- **Directions for this task**:
Return the tail of the records exactly, starting from the line containing "intros [(off &" and ending with the final line.

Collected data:
Lemma chunk_honest c x recs : chunk_facts o c x → Forall (λ r, record_wf r = true) x.2.1 →
  recs (offset_of x.1) = record_entry <$> x.2.1 → honest recs x.1.
Proof.
  intros [_ (pre & Hx) _ _] Hwf Hrecs hd Hhd. unfold chunk_messages in Hhd. rewrite Hrecs, messages_of_records in Hhd by done.
  apply list_elem_of_omap in Hhd as (r & Hr & Ha). destruct r as [| | | |h d| | | | | | | | | | |]; try done. cbn [admitted] in Ha.
  rewrite passes_no_filter in Ha. injection Ha as <-. cbn [fst]. rewrite Hx.
  cbn [the_chunk_index chunk_index ci_message_start_time ci_message_end_time ci_message_index_offsets]. split.
  - exact (bounds_hold _ _ _ Hr).
  - unfold chunk_indexes_of. destruct (wo_emit_message_indexes o); [right|by left]. rewrite index_offsets_keys. by eapply indexes_name.
Qed.

Lemma for_each_ok {A} (f : A → McapResult ()) l : Forall (λ x, f x = Ok ()) l → for_each f l = Ok ().
Proof. induction 1 as [|x l Hx _ IH]; [done|]. cbn. by rewrite Hx. Qed.

Lemma chunk_readable c x : chunk_facts o c x → (zlen c ≤ usize_max)%Z → (zlen (records_data x.2.1) ≤ usize_max)%Z →
  is_ok (compressed_data_offset x.1) ∧ check_sizes None x.1 = Ok ().
Proof.
  intros [(off & -> & _) (pre & Hx) _ Hsz] Hc Hl. split; [by eexists|]. unfold check_sizes. rewrite Hx.
  cbn [the_chunk_index chunk_index ci_compressed_size ci_uncompressed_size]. unfold check_len. by rewrite !(proj2 (Z.leb_le _ _)) by lia.
Qed.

- **Answer section**:
  intros [(off & -> & _) (pre & Hx) _ Hsz] Hc Hl. split; [by eexists|]. unfold check_sizes. rewrite Hx.
  cbn [the_chunk_index chunk_index ci_compressed_size ci_uncompressed_size]. unfold check_len. by rewrite !(proj2 (Z.leb_le _ _)) by lia.
Qed.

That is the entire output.